Maximising Profitability From Hotel Bookings
Provided a data science solution to a real-life business scenario of predicting hotel booking cancellations. Machine learning models of clustering and classification were used to classify groups of clientele with high risk of cancellation, as well as identifying top cancellation reasons. From these, a proposed business model was drafted to help hotels maximise their revenue from hotel bookings.
Secret Recipe Network
By studying a network of recipes, their attributes as well as user interactions and reviews with these recipes using PageRank, Degree Centrality and Similarity Ratio, top users and food communities can be identified in order for a food-based client to explore potential marketing partnerships.
Fraud Detection in Credit Card Transactions
By using Density Based Spatial Clustering of Applications with Noise (DBSCAN) on a credit card transaction dataset, transaction outliers can be detected and flagged out as potential fraud cases for further analysis.
Money no enough – ANALYSING CPI CHANGES
Analysed SingStat data on average retail prices to Consumer Price Index changes across 2012 to 2021. Descriptive, correlative and predictive analysis was conducted on the dataset, culminating in an RShiny app embedded on our website to visualise the changes effectively.
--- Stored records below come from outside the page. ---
Lemma plus_days_ordinal (n : nat) (d d' : datetime) :
  calendar_date d -> plus_days d n = Ok d' ->
  toordinal d' = toordinal d + Z.of_nat n /\ calendar_date d'.
Proof.
  revert d. induction n as [|n IH]; intros d Hd; cbn [plus_days].
  - intros H. injection H as <-. split; [lia | exact Hd].
  - destruct (next_day d) as [d1|] eqn:E; result_simpl; [|discriminate].
    destruct (next_day_ordinal d d1 Hd E) as [H1 Hd1].
    intros Hr. destruct (IH d1 Hd1 Hr) as [H2 Hd']. split; [lia | exact Hd'].
Qed.


(** X21. The filter "Last 7 Days" of [list_transactions] shows the
    transactions of eight days, today and the seven days before it, and
    every transaction that is dated after today; a transaction dated
    eight days ago or more is not shown. *)
Theorem last_seven_days (today d : datetime) (t : Transaction.t) (k : nat) :
  calendar_date today ->
  strptime (Transaction.date t) = Ok d ->
  (minus_days today k = Ok d ->
   include today Last7Days t = Ok (Nat.leb k 7))
  /\ (plus_days today k = Ok d -> include today Last7Days t = Ok true).
Proof.
  intros Htoday Hparse. unfold include. rewrite Hparse. result_simpl. split; intros Hk.
  - destruct (minus_days_ordinal k today d Htoday Hk) as [Ho _]. f_equal.
    destruct (Z.ltb_spec 7 (toordinal today - toordinal d));
      destruct (Nat.leb_spec k 7); try reflexivity; lia.
  - destruct (plus_days_ordinal k today d Htoday Hk) as [Ho _]. f_equal.
    destruct (Z.ltb_spec 7 (toordinal today - toordinal d)); [lia | reflexivity].
Qed.

Lemma last_seven_days_witness :
  let today := {| year := 2024; month := 3; day := 5 |} in
  include today Last7Days (Transaction.mk "2024-02-27" "expense" "Food" "lunch" 3000) = Ok true
  /\ include today Last7Days (Transaction.mk "2024-02-26" "expense" "Food" "lunch" 3000)
     = Ok false
  /\ include today Last7Days (Transaction.mk "2024-12-25" "expense" "Food" "lunch" 3000)
     = Ok true.
Proof.
  intros today.
  assert (calendar_date today) as Hc by (repeat split; vm_compute; discriminate).
  split; [|split].
  - apply (proj1 (last_seven_days today {| year := 2024; month := 2; day := 27 |}
                    (Transaction.mk "2024-02-27" "expense" "Food" "lunch" 3000) 7 Hc
                    ltac:(vm_compute; reflexivity))).
    vm_compute. reflexivity.
  - apply (proj1 (last_seven_days today {| year := 2024; month := 2; day := 26 |}
                    (Transaction.mk "2024-02-26" "expense" "Food" "lunch" 3000) 8 Hc
                    ltac:(vm_compute; reflexivity))).
    vm_compute. reflexivity.
  - apply (proj2 (last_seven_days today {| year := 2024; month := 12; day := 25 |}
                    (Transaction.mk "2024-12-25" "expense" "Food" "lunch" 3000) 295 Hc
                    ltac:(vm_compute; reflexivity))).
    vm_compute. reflexivity.
Defined.








(** * Persistence *)

(** ** The model on some inputs *)

Example persistence_examples :
  int_of_string (list_ascii_of_string " 1_000 ") = Ok 1000
  /\ int_of_string (list_ascii_of_string "-42") = Ok (-42)
  /\ int_of_string (list_ascii_of_string "+007") = Ok 7
  /\ int_of_string (list_ascii_of_string "1__0") = Raise ValueError
  /\ int_of_string (list_ascii_of_string "_1") = Raise ValueError
  /\ int_of_string (list_ascii_of_string "1_") = Raise ValueError
  /\ int_of_string (list_ascii_of_string "- 1") = Raise ValueError
  /\ int_of_string (list_ascii_of_string "") = Raise ValueError
  /\ int_of_string (list_ascii_of_string "12.5") = Raise ValueError
  /\ str_int 0 = Ok (list_ascii_of_string "0")
  /\ str_int (-1250) = Ok (list_ascii_of_string "-1250")
  /\ split_comma 1 (list_ascii_of_string "a,b,c") = [list_ascii_of_string "a"; list_ascii_of_string "b,c"]
  /\ split_comma 4 (list_ascii_of_string "a,b") = [list_ascii_of_string "a"; list_ascii_of_string "b"]
  /\ strip (list_ascii_of_string "  a b  ") = list_ascii_of_string "a b"
  /\ readlines (list_ascii_of_string "a") = [list_ascii_of_string "a"]
  /\ load_budgets None = Ok []
  /\ load_budgets (Some (list_ascii_of_string "Food,10000")) = Ok [Budget.mk "Food" 10000]
  /\ load_budgets (Some (LF :: list_ascii_of_string "Food, 1_0" ++ CR :: LF :: list_ascii_of_string "oops" ++ LF :: list_ascii_of_string "a,b,3" ++ [CR]))
     = Ok [Budget.mk "Food" 10]
  /\ save_budgets [Budget.mk "Food" 10000; Budget.mk "Bills" 5]
     = (Some (list_ascii_of_string "Food,10000" ++ LF :: list_ascii_of_string "Bills,5" ++ [LF]), Ok tt)
  /\ fst (set_budget "Food" 7 (Some (list_ascii_of_string "Food,10000" ++ LF :: list_ascii_of_string "junk" ++ [LF])))
     = Some (list_ascii_of_string "Food,7" ++ [LF])
  /\ fst (add_expense 1250 "Food" "Coffee, with friends" "2024-05-17" None)
     = Some (list_ascii_of_string "2024-05-17,expense,Food,Coffee, with friends,1250" ++ [LF])
  /\ load_transactions (fst (add_expense 1250 "Food" "Coffee, with friends" "2024-05-17" None))
     = Ok []
  /\ load_transactions (fst (add_expense 1250 "Food" "Coffee" "2024-05-17" None))
     = Ok [Transaction.mk "2024-05-17" "expense" "Food" "Coffee" 1250].
Proof. vm_compute. repeat split. Qed.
Analysis of Singapore Paliarmentary Debates
Singapore’s Parliarmentary Debate data was crawled from the internet and Natural Language Processing was performed on the dataset in order to identify key topics most discussed over the last 5 years. Topic Modelling and Information Extraction was performed on the dataset using LDA, BERTopic and spaCy.
Analysing DEMAND FOR ELDERCARE FACILITIES
As Singapore’s population grows older, it is important to identify high-risk planning areas in Singapore with insufficient eldercare facilities. By employing Regression Analysis and Predictive Analytics, we forecast the future demand for eldercare facilities in each planning area, neatly showcased in an interactive RShiny dashboard.